Obama, who is not a big fan of hype, was categorical in his speech that the ISIS jihadists don’t pose as big a threat as Al-Qaida did 13 years ago, on the eve of the World Trade Center attacks. Nevertheless, they are on the rampage, grabbing fortunes, gathering arms, led by competent commanders; many of who are carryovers from the defunct Saddam Hussein army; playing on anti-Shiite and anti-Western sentiments exhibited by Sunni radicals. If they succeed in overrunning Iraq and Syria, then there is every possibility that Jordan and Saudi Arabia might be next. They are fortifying their ranks with radical European jihadists, who have passports that allow them to travel across the continent and into the United States. Clearly, ISIS does pose a threat. This cannot and should not be principally America’s fight; but then America is the only country with the capability to coordinate a joint coalition assault, offer intelligence, logistics, and reliable air strikes that are necessary to secure victory. If push comes to shove, the security chiefs are not ruling out an American infantry joining the ground war as well, though the president was clear that this would not happen.

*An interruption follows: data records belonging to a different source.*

(** * ingredient_phrase_tagger/training/translator.py

    A shallow embedding of the row translator: the numeric parser
    [_parseNumbers], the token-to-field matcher [_matchUp], the BIO
    prefixer [_addPrefixes], the tag resolver [_bestTag] and the
    orchestrating [translate_row], followed by the properties of each.

    The program is Python 2 ([basestring]); strings are byte strings and
    are modelled by [string].  Records are Python dicts and are modelled by
    [gmap string value].  Exceptions are modelled by the [result] monad. *)

From Stdlib Require Import ZArith QArith Ascii String List Bool Lia.
From Stdlib Require Import Floats.SpecFloat.
From stdpp Require Import gmap strings list.

Local Open Scope string_scope.
Local Open Scope list_scope.

(** ** Exceptions *)

Module Py.

(** The exceptions of the translator and of the conversions it calls. *)
Inductive exn : Type :=
  | KeyError (key : string)
  | ZeroDivisionError
  | OverflowError
  | ValueError
  | TypeError.

Inductive result (A : Type) : Type :=
  | Return (a : A)
  | Raise (e : exn).

Arguments Return {A} a.
Arguments Raise {A} e.

Definition bind {A B : Type} (m : result A) (k : A -> result B) : result B :=
  match m with
  | Return a => k a
  | Raise e => Raise e
  end.

End Py.

Import Py.

Notation "'let!' x ':=' m 'in' k" := (Py.bind m (fun x => k))
  (at level 10, x name, m at level 100, k at level 200).

(** A list comprehension [[f(t) for t in l]] whose body may raise: elements
    are evaluated left to right and the first exception ends the loop. *)
Fixpoint comprehension {A B : Type} (f : A -> result B) (l : list A)
  : result (list B) :=
  match l with
  | [] => Return []
  | a :: l' =>
      let! b := f a in
      let! bs := comprehension f l' in
      Return (b :: bs)
  end.

(** ** Regular expressions

    The three patterns of [_parseNumbers] are sequences of atoms; [re.match]
    tries them at position 0 with greedy, backtracking repetition. *)

Module Re.

Inductive atom : Type :=
  | Bol                                   (* ^ *)
  | Eol                                   (* $ *)
  | Chr (c : ascii)                       (* a literal character *)
  | Cls (capture : bool) (p : ascii -> bool)   (* \d or (\d) *)
  | Plus (capture : bool) (p : ascii -> bool). (* \d+, \s+ or (\d+) *)

(** [\d] without [re.UNICODE]: the ten ASCII digits. *)
Definition digit (c : ascii) : bool :=
  let n := nat_of_ascii c in (48 <=? n)%nat && (n <=? 57)%nat.

(** [\s] without [re.UNICODE] or [re.LOCALE]: space, \t, \n, \v, \f, \r. *)
Definition space (c : ascii) : bool :=
  let n := nat_of_ascii c in
  ((9 <=? n)%nat && (n <=? 13)%nat) || (n =? 32)%nat.

Definition newline : ascii := ascii_of_nat 10.

(** [$] without [re.MULTILINE]: the end of the string, or just before a
    newline that is the last character of the string. *)
Definition at_eol (s : string) : bool :=
  match s with
  | EmptyString => true
  | String c EmptyString => Ascii.eqb c newline
  | _ => false
  end.

Definition keep (capture : bool) (g : string) (gs : list string) : list string :=
  if capture then g :: gs else gs.

(** One or more characters of class [p], greedy: the longer run is tried
    first and the continuation [k] is retried on a shorter run when the rest
    of the pattern fails.  [taken] is the run consumed so far. *)
Fixpoint plus_run {A : Type} (p : ascii -> bool)
    (k : string -> string -> option A) (taken : string) (s : string)
  : option A :=
  match s with
  | String c s' =>
      if p c then
        let taken' := taken +:+ String c EmptyString in
        match plus_run p k taken' s' with
        | Some r => Some r
        | None => k taken' s'
        end
      else None
  | EmptyString => None
  end.

(** [run r start s]: match the atoms [r] against [s]; [start] tells whether
    [s] begins at position 0 of the subject.  The result is the list of
    captured groups, in order. *)
Fixpoint run (r : list atom) (start : bool) (s : string) : option (list string) :=
  match r with
  | [] => Some []
  | Bol :: r' => if start then run r' start s else None
  | Eol :: r' => if at_eol s then run r' start s else None
  | Chr c :: r' =>
      match s with
      | String c' s' => if Ascii.eqb c c' then run r' false s' else None
      | EmptyString => None
      end
  | Cls cap p :: r' =>
      match s with
      | String c s' =>
          if p c then
            option_map (keep cap (String c EmptyString)) (run r' false s')
          else None
      | EmptyString => None
      end
  | Plus cap p :: r' =>
      plus_run p (fun g s' => option_map (keep cap g) (run r' false s')) "" s
  end.

(** [re.match(pattern, s)] *)
Definition rmatch (r : list atom) (s : string) : option (list string) :=
  run r true s.

End Re.

(** '^\d+$' *)
Definition re_integer : list Re.atom :=
  [Re.Bol; Re.Plus false Re.digit; Re.Eol].

(** r'(\d+)\s+(\d)/(\d)' *)
Definition re_mixed : list Re.atom :=
  [Re.Plus true Re.digit; Re.Plus false Re.space;
   Re.Cls true Re.digit; Re.Chr "/"; Re.Cls true Re.digit].

(** r'^(\d)/(\d)$' *)
Definition re_fraction : list Re.atom :=
  [Re.Bol; Re.Cls true Re.digit; Re.Chr "/"; Re.Cls true Re.digit; Re.Eol].

(** *** The patterns read as scanners

    The properties below compare [re.match] on the three patterns with
    these direct scanners. *)

Module Scan.

Import Re.

(** The longest prefix of [s] in class [p], and what follows it. *)
Fixpoint span (p : ascii -> bool) (s : string) : string * string :=
  match s with
  | String c s' =>
      if p c then let (g, r) := span p s' in (String c g, r)
      else (EmptyString, s)
  | EmptyString => (EmptyString, EmptyString)
  end.

(** A continuation that fails whenever the text left starts in class [p]:
    after [p+] such a continuation can only succeed on the longest run. *)
Definition blocks {A : Type} (p : ascii -> bool)
    (k : string -> string -> option A) : Prop :=
  forall g c s, p c = true -> k g (String c s) = None.

Fixpoint all_of (p : ascii -> bool) (s : string) : bool :=
  match s with
  | EmptyString => true
  | String c s' => p c && all_of p s'
  end.

(** What follows a run does not continue it. *)
Definition stops (p : ascii -> bool) (r : string) : Prop :=
  match r with
  | EmptyString => True
  | String c _ => p c = false
  end.

Definition scan_integer (ss : string) : option (list string) :=
  match span digit ss with
  | (String _ _, r) => if at_eol r then Some [] else None
  | _ => None
  end.

Definition scan_mixed (ss : string) : option (list string) :=
  match span digit ss with
  | (String d ds, r1) =>
      match span space r1 with
      | (String _ _, String a (String c (String b _))) =>
          if digit a && Ascii.eqb "/" c && digit b
          then Some [String d ds; String a ""; String b ""]
          else None
      | _ => None
      end
  | _ => None
  end.

Definition scan_fraction (ss : string) : option (list string) :=
  match ss with
  | String a (String c (String b r)) =>
      if digit a && Ascii.eqb "/" c && digit b && at_eol r
      then Some [String a ""; String b ""]
      else None
  | _ => None
  end.

End Scan.

(** ** Numbers

    [float] is an IEEE 754 binary64 value, [decimal.Decimal] a decimal
    number.  Floats are [spec_float] with the library's correctly rounded
    operations; decimals are rationals kept in lowest terms. *)

Module Float.

Local Open Scope Z_scope.

Definition prec : Z := 53.
Definition emax : Z := 1024.

(** The float nearest to the integer [n] (ties to even); infinite when [n]
    is beyond the largest float. *)
Definition of_Z (n : Z) : spec_float := binary_normalize prec emax n 0 false.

So, Obama has a just cause and his plan sounds reasonable, even spot on. Nevertheless, there is no end to the issues that could go wrong. Pundits all agree that any number of things could go awry. The region is highly unpredictable as it is littered with militia vying for supremacy in places like Iraq. ISIS is just one of them. Some point out that even the moderate FSA are another ragtag band gunning for supremacy. There could be others just waiting for the US to arm them so that they can launch their own assault for power. Such a scenario cannot completely be ruled out against the background of the chaos currently obtaining in Libya.

Other Alliances

Obama was however realistic enough to admit that the war would amount to nothing without the support of Saudi Arabia, Turkey, and Europeans. What is unclear is role and mission for each of them. Such agreements are yet to be thrashed out. The broad plan has every chance of succeeding in Iraq, since Haider al-Abadi's government is broad-based embracing Sunnis and Shiites for the moment. However, this support could come a cropper with the accidental bombing of a single mosque or a marketplace. A single event like that could lead to fallout with the other countries in the region.

As for Syria, things are not so clear-cut. If the Free Syrian Army doesn't put its act together, will Obama give up his efforts in the country and focus his energies on Iraq; or simply be tempted to push on with the fight alone from the air? Obama is allergic to a protracted war, but he has readily admitted this is not a war that will be won overnight; his advisers estimated it at three years or so. The next US President will take the fight further if it goes that far.

Only time will tell whether the plan succeeds or not. What is pretty clear from the President's speech is that ISIS will not be left completely unchallenged. If left to their own devices, ISIS will most likely continue to provoke the United States and the large number of enemies it is currently making in the Persian region. That is an eventuality that no American President in his right senses can just let happen. This is simply a war that just has to happen now. What is clear is that the plan is on and the US is getting ready for it. At the moment speculation on whether it all goes wrong or the efforts end up in victory still remains very rife.